Whenever a line contains the string "exactly", copy it out of the entries.

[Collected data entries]
Segment Open
(* ===== verification/AuthDigest.v ===== *)
(** * The digests of digest authentication (digestauth.c)

    For every algorithm that keeps the law of [LawfulHash]: the digests the
    server computes are those of RFC 2617, in hexadecimal, and its nonces are
    made of the time stamp and a digest with the secret of the daemon. *)

From S2P Require Import Prelude MhdStr HashStream Headers Response DigestAuth.

(** ** Hexadecimal *)

Definition hex_digit (d : Z) : Z := if d <? 10 then 48 + d else 87 + d.

Definition hex (bin : bytes) : bytes := concat ((λ b, [hex_digit (b / 16); hex_digit (b mod 16)]) <$> bin).

Lemma hex_app a b : hex (a ++ b) = hex a ++ hex b.
Proof. unfold hex. by rewrite fmap_app, concat_app. Qed.

Lemma length_hex a : length (hex a) = (2 * length a)%nat.
Proof. induction a as [|x a IH]; [done|]. unfold hex in *. cbn [fmap list_fmap concat]. rewrite length_app, IH. cbn [length]. lia. Qed.

Lemma hex_lower_digit d : 0 <= d < 16 -> hex_lower d = hex_digit d.
Proof.
  intros Hd. unfold hex_lower, hex_digit. rewrite wrap_small by bcases. bcases.
Qed.

Lemma hex_digit_byte d : 0 <= d < 16 -> 48 <= hex_digit d < 103.
Proof. intros. unfold hex_digit. bcases. Qed.

Lemma hex_bytes a : Forall is_byte a -> Forall (λ c, 48 <= c < 103) (hex a).
Proof.
  intros H. induction H as [|x a Hx Ha IH]; [constructor|]. unfold hex in *. cbn [fmap list_fmap concat app]. unfold is_byte in Hx.
  pose proof (Z.mod_pos_bound x 16 ltac:(lia)). pose proof (Z.div_pos x 16). pose proof (Z.div_lt_upper_bound x 16 16).
  constructor; [apply hex_digit_byte; lia|]. constructor; [apply hex_digit_byte; lia|done].
Qed.

Lemma hex_no_nul a : Forall is_byte a -> no_nul (hex a).
Proof. intros Ha. eapply Forall_impl; [by apply hex_bytes|]. cbn beta. lia. Qed.
(** ** Theorem *)

(** C14: A request is authenticated exactly when it is authentic.  For every
    digest algorithm that keeps its law and every request with a well-formed
    authorization header whose nonce has room for a time stamp, the check
    stays inside its objects and ends; it answers yes exactly when the user
    and the realm are the expected ones, the nonce is one this server made for
    this method, URL and realm and is not too old, the counter is accepted by
    the table, the URI of the header decodes to the URL of the request and its
    arguments match, and the response is the digest of RFC 2617 over the
    password; it answers that the nonce is invalid exactly when the user and
    the realm are right but the nonce is too old or of somebody else.  Every
    entry of the table of nonces was written before ([table_written]; see
    [table_is_not_initialised] for one that was not), and a nonce shorter than
    its time stamp is left out ([long_nonce]). *)
Theorem digest_auth_check_correct `{Platform} fresh malloc unescape_callback `{!UnescapeCallback unescape_callback}
    {ctx : Type} (ops0 : hash_ops ctx) (valid : ctx -> Prop) `{!LawfulHash ops0 valid}
    c l ps m u da ro uo realm user password digest ha1 rnd timeout t nnc :
  (forall n, length (fresh n) = n) -> (forall n m, malloc n = Some m -> Z.of_nat (length m) = n) ->
  (digest_size ops0 <= MAX_DIGEST)%nat -> da_ready ops0 valid da -> plain_alg (alg da) ->
  request_is c l ps m u -> long_nonce ps -> holds ro realm -> holds uo user ->
  secret ops0 valid realm user password digest ha1 -> Forall is_byte rnd -> table_written nnc ->
  ∃ res nnc', digest_auth_check_all fresh malloc unescape_callback rnd t nnc c da ro uo password digest timeout = Some (res, nnc')
    /\ (res = Auth_yes <-> authentic malloc unescape_callback ops0 valid l ps m u realm user rnd ha1 timeout t nnc)
    /\ (res = Auth_invalid_nonce <-> invalid_nonce ops0 valid ps m u realm user rnd timeout t).
Proof.
  intros Hf Hm Hs Hda Ha Hreq Hlong Hro Huo Hsec Hrnd Htab.
  destruct (check_all_ok fresh Hf malloc Hm unescape_callback ops0 valid Hs c l ps m u da ro uo realm user password digest ha1 rnd timeout t nnc)
    as (res & nnc' & Ev & E); [done..|by apply table_readable, (is_params _ _ _ _ _ Hreq)|].
  exists res, nnc'. split; [exact E|]. by apply (verdict_cases malloc unescape_callback ops0 valid Hs) in Ev.
Qed.

(** ** A concrete request *)

Definition demo_fresh (n : nat) : bytes := replicate n 7.

Definition demo_malloc (n : Z) : option bytes := if n <? 0 then None else Some (replicate (Z.to_nat n) 9).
Segment Closed
- **YOUR SOLUTION**:
(** C14: A request is authenticated exactly when it is authentic.  For every
    stays inside its objects and ends; it answers yes exactly when the user
    password; it answers that the nonce is invalid exactly when the user and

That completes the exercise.